Now, you can still go the route of having classes and code units for each page containing methods for executing tests and actions against components on those pages, but I'd strongly recommend that those units only contain the method code, not object identification code. Use Aliases to build out your object structure you want to use and reference those aliases in their method code.
cunderw, don't you do something like this in the framework you demonstrated at Connect? Perhaps you could speak to this a bit.
Yeah absolutely. Basically they way I go about is to map top level components, tables, panels, etc...
Then you have action script units for each sub application / page that handle finding inputs, buttons, data from tables etc.. using find methods. These are used as building blocks for tests, no local or individual actions are handled by the tests themselves, they just call these utilities in the order needed for the tests. This allows you to update object properties and even entire flows, data and field validations etc... in one single place to keep all of your tests working.
- AlexKaras7 years agoChampion Level 3
> way I go about is to map top level components
This is the key that I meant: main skeleton elements are mapped and Aliased in a convenient way from the end-user point of view.

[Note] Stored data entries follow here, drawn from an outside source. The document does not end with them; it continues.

Lemma keeps_text_dispatch d ev : respects (keeps_text d) (dispatch ev).
Proof.
  destruct ev as [target|]; simpl; [|apply keeps_text_hide].
  apply (respects_bind (keeps_text d)); [apply keeps_text_activate|]. intros _.
  apply (respects_bind (keeps_text d)); [apply respects_get_listeners, _|].
  intros l. induction l as [|[n h] l IH]; simpl.
  - apply (respects_ret (keeps_text d)).
  - apply (respects_bind (keeps_text d)); [|by intros].
    case_bool_decide; [|apply (respects_ret (keeps_text d))].
    apply (respects_bind (keeps_text d));
      [|intros; apply (respects_ret (keeps_text d))].
    destruct h; simpl.
    + apply (respects_bind (keeps_text d));
        [|intros; apply (respects_ret (keeps_text d))].
      eapply respects_weaken; [apply keeps_text_dom_rel|].
      apply respects_updateMaintainers, same_attrs_closed.
    + apply (respects_bind (keeps_text d));
        [|intros; apply (respects_ret (keeps_text d))].
      eapply respects_weaken; [apply keeps_text_dom_rel|].
      apply respects_updatePlatforms, same_attrs_closed.
    + apply keeps_text_noteClick.
Qed.

(** X8. In every state reached after [main], a tooltip that is shown
    anchored to an element has the data-note of that element (as the markup
    gives it; null when it has none) as its text. *)
Theorem shown_text_is_note (d : list element) (evs : list event) (t : NoteTip) (E : nat) :
  g_noteTip (serve (ready d) evs) = Some t →
  tip_anchor t = Some E →
  tip_text t = note_of d E.
Proof.
  assert (text_matches d (serve (ready d) evs)) as [_ H]; [|by apply H].
  assert (text_matches d (ready d)) as H0.
  { unfold ready, after. rewrite main_eval.
    eapply keeps_text_dom_rel.
    - apply respects_updateMaintainers, same_attrs_closed.
    - split; [simpl; reflexivity|]. simpl. intros t' E' ? ?. by simplify_eq. }
  revert H0. generalize (ready d) as p.
  induction evs as [|ev evs IH]; intros p Hp; simpl; [done|].
  apply IH. by apply (keeps_text_dispatch d ev p).
Qed.
(** Run full diagnostics on a single sample. *)
Definition runDiagnostics (samples : list number)
  (config : option DiagnosticsConfig) : DiagnosticsResult :=
  let config := orDefault config {| dc_outlierThreshold := None |} in
  let outlierThreshold := orDefault (dc_outlierThreshold config) (2.5 : number) in
  let n := List.length samples in
  if (n <? 3)%nat then
    {| dr_sample :=
         {| sd_n := n;
            sd_mean := if (0 <? n)%nat then ss_mean samples else 0;
            sd_stdDev :=
              if (1 <? n)%nat then ss_sampleStandardDeviation samples else 0;
            sd_min := if (0 <? n)%nat then ss_min samples else 0;
            sd_max := if (0 <? n)%nat then ss_max samples else 0;
            sd_outliers :=
              {| o_indices := []; o_values := []; o_cleaned := samples;
                 o_count := 0; o_tooMany := false; o_zScores := [] |};
            sd_normality :=
              {| nt_W := 1; nt_pValue := 1; nt_isNormal := true;
                 nt_interpretation := "Insufficient data (n < 3)";
                 nt_n := n |} |};
       dr_recommendation := caution;
       dr_summary :=
         ("Insufficient data (n=" ++ string_of_nat n
          ++ "). Need at least 3 observations for meaningful analysis.")%string |}
  else
    let mean := ss_mean samples in
    let stdDev := ss_sampleStandardDeviation samples in
    let min := ss_min samples in
    let max := ss_max samples in
    let outliers := detectOutliers samples (Some outlierThreshold) in
    let normality := shapiroWilkTest samples in
    let recommendation :=
      determineRecommendation (o_tooMany outliers) (nt_isNormal normality) in
    let summary := buildSummary outliers normality recommendation in
    {| dr_sample :=
         {| sd_n := n; sd_mean := mean; sd_stdDev := stdDev;
            sd_min := min; sd_max := max;
            sd_outliers := outliers; sd_normality := normality |};
       dr_recommendation := recommendation;
       dr_summary := summary |}.

(** Get sample diagnostics (without recommendation logic). *)
Definition getSampleDiagnostics (samples : list number)
  (outlierThreshold : option number) : SampleDiagnostics :=
  let outlierThreshold := orDefault outlierThreshold (2.5 : number) in
  let n := List.length samples in
  if (n =? 0)%nat then
    {| sd_n := 0; sd_mean := 0; sd_stdDev := 0; sd_min := 0; sd_max := 0;
       sd_outliers :=
         {| o_indices := []; o_values := []; o_cleaned := [];
            o_count := 0; o_tooMany := false; o_zScores := [] |};
       sd_normality :=
         {| nt_W := 1; nt_pValue := 1; nt_isNormal := true;
            nt_interpretation := "No data"; nt_n := 0 |} |}
  else
    {| sd_n := n;
       sd_mean := ss_mean samples;
       sd_stdDev :=
         if (1 <? n)%nat then ss_sampleStandardDeviation samples else 0;
       sd_min := ss_min samples;
       sd_max := ss_max samples;
       sd_outliers := detectOutliers samples (Some outlierThreshold);
       sd_normality := shapiroWilkTest samples |}.

End SampleQuality.
End SampleQuality.

(* ================================================================== *)
(** * src/compare.ts *)
(* ================================================================== *)

Module Compare.
Section Compare.
Context {N : JSNumber} {NF : JSNonFinite N} {F : JSFormat N}
        {SS : SimpleStatistics N}.
Local Open Scope js_scope.

(** The two tests [compare.ts] imports from [./core]. *)
Variable welchTTest :
  list number -> list number -> option number -> WelchTestResult.
Variable mannWhitneyU :
  list number -> list number -> option number -> option MannWhitneyResult.

Definition getSampleDiagnostics := @SampleQuality.getSampleDiagnostics N NF F SS.

Definition listValues := @SampleQuality.listValues N F.

(** Assess overall data quality from both samples.  The source pushes on
    [warnings] and reassigns [recommendation] in four steps; each step is
    one binding here. *)
Definition assessDataQuality (diagA diagB : SampleDiagnostics)
  (labels : string * string) : DataQuality * list string * Recommendation :=
  let warnings : list string := [] in
  let recommendation := proceed in
  (* Check outliers *)
  let '(warnings, recommendation) :=
    if o_tooMany (sd_outliers diagA) then
      (warnings ++
         [(fst labels ++ " has >10% outliers ("
           ++ string_of_nat (o_count (sd_outliers diagA)) ++ "/"
           ++ string_of_nat (sd_n diagA) ++ ").")%string],
       use_nonparametric)
    else if (0 <? o_count (sd_outliers diagA))%nat then
      (warnings ++
         [(fst labels ++ " has " ++ string_of_nat (o_count (sd_outliers diagA))
           ++ " outlier(s): [" ++ listValues (o_values (sd_outliers diagA))
           ++ "].")%string],
       match recommendation with proceed => caution | r => r end)
    else (warnings, recommendation) in
  let '(warnings, recommendation) :=
    if o_tooMany (sd_outliers diagB) then
      (warnings ++
         [(snd labels ++ " has >10% outliers ("
           ++ string_of_nat (o_count (sd_outliers diagB)) ++ "/"
           ++ string_of_nat (sd_n diagB) ++ ").")%string],
       use_nonparametric)
    else if (0 <? o_count (sd_outliers diagB))%nat then
      (warnings ++
         [(snd labels ++ " has " ++ string_of_nat (o_count (sd_outliers diagB))
           ++ " outlier(s): [" ++ listValues (o_values (sd_outliers diagB))
           ++ "].")%string],
       match recommendation with proceed => caution | r => r end)
    else (warnings, recommendation) in
  (* Check normality *)
  let '(warnings, recommendation) :=
    if negb (nt_isNormal (sd_normality diagA)) then
      (warnings ++
         [(fst labels ++ " deviates from normality (W="
           ++ toFixed (nt_W (sd_normality diagA)) 3 ++ ", p="
           ++ toFixed (nt_pValue (sd_normality diagA)) 4 ++ ").")%string],
       use_nonparametric)
    else (warnings, recommendation) in
  let '(warnings, recommendation) :=
    if negb (nt_isNormal (sd_normality diagB)) then
      (warnings ++
         [(snd labels ++ " deviates from normality (W="
           ++ toFixed (nt_W (sd_normality diagB)) 3 ++ ", p="
           ++ toFixed (nt_pValue (sd_normality diagB)) 4 ++ ").")%string],
       use_nonparametric)
    else (warnings, recommendation) in
  (* Determine overall quality *)
  let overallQuality :=
    match recommendation with
    | use_nonparametric => poor
    | caution => acceptable
    | proceed => good
    end in
  (overallQuality, warnings, recommendation).

(** Determine verdict using three-gate framework. *)
Definition determineVerdict (isStatisticallySignificant : bool)
  (absEffectSize absDifference : number) (config : FullConfig)
  (isRankBiserial : bool) : Verdict :=
  (* Gate 1: Statistical significance *)
  if negb isStatisticallySignificant then not_significant
  else
    (* Gate 2: Effect size *)
    let effectThreshold : number :=
      if isRankBiserial then 0.3 else effectSizeMinimum config in
    if absEffectSize <? effectThreshold then not_significant
    (* Gate 3: Practical significance *)
    else if absDifference <? practicalThreshold config then not_significant
    (* All gates passed *)
    else significant.

(** The record that [createInsufficientDataResult] returns, from the two
    diagnostics and the two lengths. *)
Definition insufficientDataResult (nA nB : nat)
  (diagA diagB : SampleDiagnostics) (config : FullConfig) : CompareResult :=
  {| verdict := insufficient_data;
     recommendation := caution;
     evidence :=
       {| ev_meanA := sd_mean diagA;
          ev_meanB := sd_mean diagB;
          ev_difference := sd_mean diagA - sd_mean diagB;
          ev_differencePercent := 0;
          ev_pValue := 1;
          ev_testStatistic := 0;
          ev_degreesOfFreedom := 0;
          ev_effectSize := 0;
          ev_effectSizeLabel := negligible;
          ev_ci95 := None;
          ev_testUsed := welch_t_test |};
     diagnostics :=
       {| cd_sampleA := diagA;
          cd_sampleB := diagB;
          cd_overallQuality := poor;
          cd_warnings :=
            [("Insufficient data: " ++ fst (labels config) ++ " has "
              ++ string_of_nat nA ++ " samples, "
              ++ snd (labels config) ++ " has "
              ++ string_of_nat nB
              ++ " samples. Need at least 3 each.")%string] |};
     interpretation :=
       ("Cannot perform comparison: need at least 3 samples per condition. "
        ++ fst (labels config) ++ " has "
        ++ string_of_nat nA ++ ", "
        ++ snd (labels config) ++ " has "
        ++ string_of_nat nB ++ ".")%string;
     config := config |}.

(** Create result for insufficient data. *)
Definition createInsufficientDataResult (sampleA sampleB : list number)
  (config : FullConfig) : CompareResult :=
  let diagA := getSampleDiagnostics sampleA (Some (outlierThreshold config)) in
  let diagB := getSampleDiagnostics sampleB (Some (outlierThreshold config)) in
  insufficientDataResult (List.length sampleA) (List.length sampleB)
    diagA diagB config.
(** * An ordered set backed by a red-black tree with parent pointers

    Shallow embedding of [set.go]: nodes live in a store indexed by
    addresses, a pointer is an optional address ([None] is Go's [nil]),
    and every method is a state transformer over the store and the
    fields of the [Set] struct.  Dereferencing [nil] is the only way the
    Go code can panic; it is an explicit outcome of the model. *)

From stdpp Require Import gmap list sorting.
From Stdlib Require Import ZArith Lia Sorting.Sorted Permutation.

Local Open Scope Z_scope.

(** ** Outcomes and the state monad *)

Inductive Res (A : Type) : Type :=
| Ok (a : A)      (* the call returned *)
| Panic           (* nil pointer dereference *)
| Diverge.        (* a loop ran out of fuel: only on cyclic stores *)
Arguments Ok {A} a.
Arguments Panic {A}.
Arguments Diverge {A}.

(** type Color bool; Black = true, Red = false *)
Inductive Color : Type := Black | Red.

Definition color_eqb (c d : Color) : bool :=
  match c, d with
  | Black, Black | Red, Red => true
  | _, _ => false
  end.

Abbreviation addr := positive.
Abbreviation ptr := (option positive).

Definition ptr_eqb (p q : ptr) : bool := bool_decide (p = q).

(** Go's [int] on a 64-bit platform. *)
Definition wrap64 (z : Z) : Z := (z + 2 ^ 63) mod 2 ^ 64 - 2 ^ 63.

Section RBSet.

(** A key is an [interface{}] value: [None] is the nil interface, [Some v]
    a value of some dynamic type. *)
Context {V : Type}.
Abbreviation Key := (option V).
Lemma clampQ_spec (c m : Q) : clampQ c m == Qmax 0 (Qmin c m).
Proof.
  unfold clampQ.
  destruct (Qle_bool c m) eqn:E1; [apply Qle_bool_iff in E1 | apply Qle_bool_false in E1].
  - rewrite (Q.min_l c m E1).
    destruct (Qle_bool c 0) eqn:E2; [apply Qle_bool_iff in E2 | apply Qle_bool_false in E2].
    + rewrite (Q.max_l 0 c E2). reflexivity.
    + rewrite (Q.max_r 0 c (Qlt_le_weak _ _ E2)). reflexivity.
  - rewrite (Q.min_r c m (Qlt_le_weak _ _ E1)).
    destruct (Qle_bool m 0) eqn:E2; [apply Qle_bool_iff in E2 | apply Qle_bool_false in E2].
    + rewrite (Q.max_l 0 m E2). reflexivity.
    + rewrite (Q.max_r 0 m (Qlt_le_weak _ _ E2)). reflexivity.
Qed.

Lemma clampQ_bounds (c m : Q) : 0 <= m -> 0 <= clampQ c m /\ clampQ c m <= m.
Proof. intros Hm. clamp_cases c m; lra. Qed.

Lemma clampQ_low (c m : Q) : c <= 0 -> clampQ c m = 0.
Proof.
  intros Hc. clamp_cases c m; try reflexivity; lra.
Qed.

Lemma clampQ_high (c m : Q) : 0 < m -> m <= c -> clampQ c m == m.
Proof. intros Hm Hc. clamp_cases c m; lra. Qed.

Lemma clampQ_mono (c1 c2 m : Q) : c1 <= c2 -> clampQ c1 m <= clampQ c2 m.
Proof. intros H. clamp_cases c1 m; clamp_cases c2 m; lra. Qed.

Lemma clampQ_neg (c m : Q) : m < 0 -> clampQ c m = 0.
Proof. intros Hm. clamp_cases c m; try reflexivity; lra. Qed.

Lemma div_fin (x y : Q) : ~ y == 0 -> js_div (Fin x) (Fin y) = Fin (x / y).
Proof.
  intros Hy. cbn [js_div]. destruct (Qcompare y 0) eqn:E; try reflexivity.
  apply Qeq_alt in E. contradiction.
Qed.

Lemma round_int (z : Z) : Qfloor (inject_Z z + (1 # 2)) = z.
Proof.
  unfold Qfloor, Qplus, inject_Z; cbn [Qnum Qden].
  rewrite Z.mul_1_r, Pos.mul_1_l.
  change (Z.pos 2) with 2%Z. rewrite Z.div_add_l by lia. change (1 / 2)%Z with 0%Z. apply Z.add_0_r.
Qed.

Lemma round_bounds (q : Q) (M : Z) :
  0 <= q -> q <= inject_Z M -> (0 <= Qfloor (q + (1 # 2)) <= M)%Z.
Proof.
  intros H0 H1. split.
  - change 0%Z with (Qfloor 0). apply Qfloor_resp_le. lra.
  - assert (Hlt : inject_Z (Qfloor (q + (1 # 2))) < inject_Z (M + 1)).
    { rewrite inject_Z_plus. pose proof (Qfloor_le (q + (1 # 2))).
      change (inject_Z 1) with 1. lra. }
    rewrite <- Zlt_Qlt in Hlt. lia.
Qed.

Lemma drag_fin (M l m o x : Q) : ~ m == 0 -> ~ M == 0 ->
  drag (Fin M) (mkDragData (Fin l) (Fin m) (Fin o)) (Fin x) =
  (let n := clampQ (x + o) m in
   if Qeq_bool l n then (mkDragData (Fin l) (Fin m) (Fin o), [])
   else
     let v := inject_Z (Qfloor (n / m * M + (1 # 2))) in
     let n' := m * v / M in
     (mkDragData (Fin n') (Fin m) (Fin o), [SetValue (Fin v); SetLeft (Fin n')])).
Proof.
  intros Hm HM. unfold drag. cbn [dd_left dd_max dd_offset js_add].
  rewrite clamp_fin. unfold js_sneq. cbn [js_seq].
  destruct (Qeq_bool l (clampQ (x + o) m)); cbn [negb]; [reflexivity |].
  rewrite div_fin by assumption. cbn [js_mul Math_round].
  rewrite div_fin by assumption. reflexivity.
Qed.

(** ** One move event on finite data *)

Lemma run_drag_fin (L : listener) (x : Q) (w : world) (l m o M : Q) :
  w_drag w = mkDragData (Fin l) (Fin m) (Fin o) -> l_maxValue L = Fin M ->
  ~ m == 0 -> ~ M == 0 ->
  run_drag L (Fin x) w =
  (if Qeq_bool l (clampQ (x + o) m) then w
   else
     {| w_store := setValue (Fin (written_value M m o x)) (w_store w);
        w_left := Fin (m * written_value M m o x / M);
        w_drag := mkDragData (Fin (m * written_value M m o x / M)) (Fin m) (Fin o);
        w_moves := w_moves w; w_ups := w_ups w; w_fresh := w_fresh w;
        w_log := w_log w ++ [SetValue (Fin (written_value M m o x));
                             SetLeft (Fin (m * written_value M m o x / M))] |}).
Proof.
  intros Hd HL Hm HM. unfold run_drag. rewrite Hd, HL, drag_fin by assumption.
  cbv zeta. destruct (Qeq_bool l (clampQ (x + o) m)).
  - destruct w as [s lf dd mv up fr lg]; cbn in *; subst dd. reflexivity.
  - cbn. rewrite <- app_assoc. reflexivity.
Qed.

Lemma store_writes_app (l1 l2 : list effect) :
  store_writes (l1 ++ l2) = store_writes l1 ++ store_writes l2.
Proof. unfold store_writes. apply flat_map_app. Qed.

Section MoveEvent.
Variables (M m o x : Q).
Hypothesis Hm : ~ m == 0.
Hypothesis HM : ~ M == 0.

Local Abbreviation v := (written_value M m o x).
Local Abbreviation snapped := (m * written_value M m o x / M).

Lemma fold_drag :
  forall ls w l,
    w_drag w = mkDragData (Fin l) (Fin m) (Fin o) -> w_left w = Fin l ->
    Forall (fun L => l_maxValue L = Fin M) ls ->
    let w' := fold_left (fun w L => run_drag L (Fin x) w) ls w in
    (exists l', w_drag w' = mkDragData (Fin l') (Fin m) (Fin o) /\ w_left w' = Fin l' /\
       ((ls = [] /\ l' = l) \/ l' == clampQ (x + o) m \/ l' = snapped))
    /\ maxValue (w_store w') = maxValue (w_store w)
    /\ w_moves w' = w_moves w /\ w_ups w' = w_ups w /\ w_fresh w' = w_fresh w
    /\ (value (w_store w') = value (w_store w) \/ value (w_store w') = Fin v)
    /\ exists ws, w_log w' = w_log w ++ ws /\
         Forall (fun u => u = Fin v) (store_writes ws).
Proof.
  induction ls as [| L ls IH]; intros w l Hd Hl HF; cbn [fold_left].
  - split; [exists l; auto |]. repeat split; auto.
    exists []. rewrite app_nil_r. split; [reflexivity | constructor].
  - inversion HF as [| ? ? HL HF']; subst.
    rewrite (run_drag_fin L x w l m o M Hd HL Hm HM).
    destruct (Qeq_bool l (clampQ (x + o) m)) eqn:E.
    + apply Qeq_bool_iff in E.
      destruct (IH w l Hd Hl HF') as [[l' [Hd' [Hl' Hc]]] Rest].
      split; [| exact Rest].
      exists l'. repeat split; auto.
      destruct Hc as [[_ ->] | Hc]; auto.
    + set (w1 := {| w_store := setValue (Fin (written_value M m o x)) (w_store w);
                    w_left := Fin snapped;
                    w_drag := mkDragData (Fin snapped) (Fin m) (Fin o);
                    w_moves := w_moves w; w_ups := w_ups w; w_fresh := w_fresh w;
                    w_log := w_log w ++ [SetValue (Fin v); SetLeft (Fin snapped)] |}).
      change (fold_left (fun w L => run_drag L (Fin x) w) ls w1) with
        (fold_left (fun w L => run_drag L (Fin x) w) ls w1).
      destruct (IH w1 snapped eq_refl eq_refl HF')
        as [[l' [Hd' [Hl' Hc]]] [Hmax [Hmv [Hup [Hfr [Hval [ws [Hlog Hws]]]]]]]].
      split.
      * exists l'. repeat split; auto.
        destruct Hc as [[_ ->] | Hc]; auto.
      * split; [rewrite Hmax; reflexivity |].
        split; [rewrite Hmv; reflexivity |].
        split; [rewrite Hup; reflexivity |].
        split; [rewrite Hfr; reflexivity |].
        split.
        -- right. destruct Hval as [-> | ->]; reflexivity.
        -- exists ([SetValue (Fin v); SetLeft (Fin snapped)] ++ ws). split.
           ++ rewrite Hlog. cbn [w_log w1]. rewrite app_assoc. reflexivity.
           ++ rewrite store_writes_app. apply Forall_app. split; [| exact Hws].
              cbn. constructor; constructor.
Qed.

(** A move event either changes nothing the user sees, or leaves the thumb at the
    re-snapped offset with the store holding the matching value. *)
Lemma fold_drag_sync :
  forall ls w l,
    w_drag w = mkDragData (Fin l) (Fin m) (Fin o) -> w_left w = Fin l ->
    Forall (fun L => l_maxValue L = Fin M) ls ->
    let w' := fold_left (fun w L => run_drag L (Fin x) w) ls w in
    (w_left w' = w_left w /\ value (w_store w') = value (w_store w) /\
     (ls = [] \/ l == clampQ (x + o) m)) \/
    (w_left w' = Fin snapped /\ value (w_store w') = Fin v).
Proof.
  induction ls as [| L ls IH]; intros w l Hd Hl HF; cbn [fold_left].
  - left. auto.
  - inversion HF as [| ? ? HL HF']; subst.
    rewrite (run_drag_fin L x w l m o M Hd HL Hm HM).
    destruct (Qeq_bool l (clampQ (x + o) m)) eqn:E.
    + apply Qeq_bool_iff in E.
      destruct (IH w l Hd Hl HF') as [[H1 [H2 _]] | H]; [left | right; exact H].
      auto.
    + right.
      set (w1 := {| w_store := setValue (Fin (written_value M m o x)) (w_store w);
                    w_left := Fin snapped;
                    w_drag := mkDragData (Fin snapped) (Fin m) (Fin o);
                    w_moves := w_moves w; w_ups := w_ups w; w_fresh := w_fresh w;
                    w_log := w_log w ++ [SetValue (Fin v); SetLeft (Fin snapped)] |}).
      destruct (IH w1 snapped eq_refl eq_refl HF') as [[H1 [H2 _]] | H]; [| exact H].
      rewrite H1, H2. split; reflexivity.
Qed.

End MoveEvent.

Lemma ratio_bounds (n m M : Q) :
  0 < m -> 0 <= n -> n <= m -> 0 <= M -> 0 <= n / m * M /\ n / m * M <= M.
Proof.
  intros Hm Hn1 Hn2 HM.
  assert (H0 : 0 <= n / m) by (apply Qle_shift_div_l; lra).
  assert (H1 : n / m <= 1) by (apply Qle_shift_div_r; lra).
  split; nra.
Qed.

Lemma written_value_bounds (m o x : Q) :
  0 < m -> 0 <= written_value 100 m o x /\ written_value 100 m o x <= 100.
Proof.
  intros Hm. unfold written_value.
  destruct (clampQ_bounds (x + o) m (Qlt_le_weak _ _ Hm)) as [Hc1 Hc2].
  destruct (ratio_bounds (clampQ (x + o) m) m 100 Hm Hc1 Hc2 ltac:(discriminate))
    as [Hr1 Hr2].
  destruct (round_bounds _ 100 Hr1 Hr2) as [Hz1 Hz2].
  rewrite Zle_Qle in Hz1, Hz2. split; assumption.
Qed.

Lemma written_value_mono (M m o x1 x2 : Q) :
  0 < m -> 0 <= M -> x1 <= x2 -> written_value M m o x1 <= written_value M m o x2.
Proof.
  intros Hm HM Hx. unfold written_value. rewrite <- Zle_Qle.
  apply Qfloor_resp_le. apply Qplus_le_compat; [| apply Qle_refl].
  apply Qmult_le_compat_r; [| exact HM].
  unfold Qdiv. apply Qmult_le_compat_r.
  - apply clampQ_mono. lra.
  - apply Qinv_le_0_compat. lra.
Qed.

Lemma drop_all :
  forall ids ls, (forall L, In L ls -> In (l_id L) ids) ->
  fold_left (fun ls id => drop id ls) ids ls = [].
Proof.
  induction ids as [| i ids IH]; intros ls H; cbn [fold_left].
  - destruct ls as [| L ls]; [reflexivity |]. exfalso. apply (H L). left. reflexivity.
  - apply IH. intros L HL. unfold drop in HL. apply filter_In in HL as [HL Hne].
    destruct (H L HL) as [Hi | Hi]; [| exact Hi].
    subst i. rewrite Nat.eqb_refl in Hne. discriminate.
Qed.
Fixpoint peer_run (ops : list peer_op) : M wireguardPeerServer unit :=
  match ops with
  | [] => ret tt
  | OpRequest ctx request :: ops' =>
    _ <- wireguardPeerServer_Request ctx request ;; peer_run ops'
  | OpClose ctx conn :: ops' =>
    _ <- wireguardPeerServer_Close ctx conn ;; peer_run ops'
  end.

(** The directionality a peer call was given. *)
Definition peer_direction (e : event) : option bool :=
  match e with
  | EvCreatePeer _ _ _ b | EvDelPeer _ _ _ b => Some b
  | _ => None
  end.

(** What a Request adds to the trace: on entering the continuation, and on
    rolling back after its setup action failed. *)
Definition entered c request opts : list event :=
  [EvContextWithValues c; EvNextRequest c c request opts].

Definition upClient_rolled_back c conn opts : list event :=
  [EvPostponeCtxFunc (Postponed c);
   EvNextClose (Postponed c) (Postponed c) conn opts;
   EvCancelClose (Postponed c)].

Definition peer_rolled_back c conn vpp b : list event :=
  [EvPostponeCtxFunc (Postponed c);
   EvDelPeer (Postponed c) conn vpp b;
   EvNextClose (Postponed c) (Postponed c) conn [];
   EvCancelClose (Postponed c)].

(** A Request result is a Connection with a nil error, or a nil Connection
    with an error. *)
Definition connection_xor_error (r : option Connection * option error) : bool :=
  match r with
  | (Some _, None) | (None, Some _) => true
  | _ => false
  end.

(** Every peer call in the list was given directionality [b]. *)
Definition directions_are (b : bool) (l : list event) : bool :=
  forallb (fun e => match peer_direction e with
                    | Some b' => Bool.eqb b' b
                    | None => true
                    end) l.

(** ** Runs of calls, and what to count in a trace *)

(** Calls a caller can make on an upClient, and a run of them. *)
Inductive up_op : Type :=
| OpUpRequest (ctx : context) (request : NetworkServiceRequest) (opts : list CallOption)
| OpUpClose (ctx : context) (conn : option Connection) (opts : list CallOption).

Fixpoint up_run (ops : list up_op) : M upClient unit :=
  match ops with
  | [] => ret tt
  | OpUpRequest ctx request opts :: ops' =>
    _ <- upClient_Request ctx request opts ;; up_run ops'
  | OpUpClose ctx conn opts :: ops' =>
    _ <- upClient_Close ctx conn opts ;; up_run ops'
  end.

Definition is_up_request (op : up_op) : bool :=
  match op with OpUpRequest _ _ _ => true | OpUpClose _ _ _ => false end.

Then those skeleton elements are used as starting points for the dynamic elements (like table cells) that are sought for via .FindXXX() methods.
Such design usually results in good maintainability, flexibility, maintainability and performance.
- Marsha_R7 years agoModerator
Yes to all of that ^^ :)
Use your name mapping for the minimum number of objects that you have to have to get started, then Find the rest.
I still ended up with a large number of project variables, but that was because of the calculations we needed or values passing from one test to another, not for objects.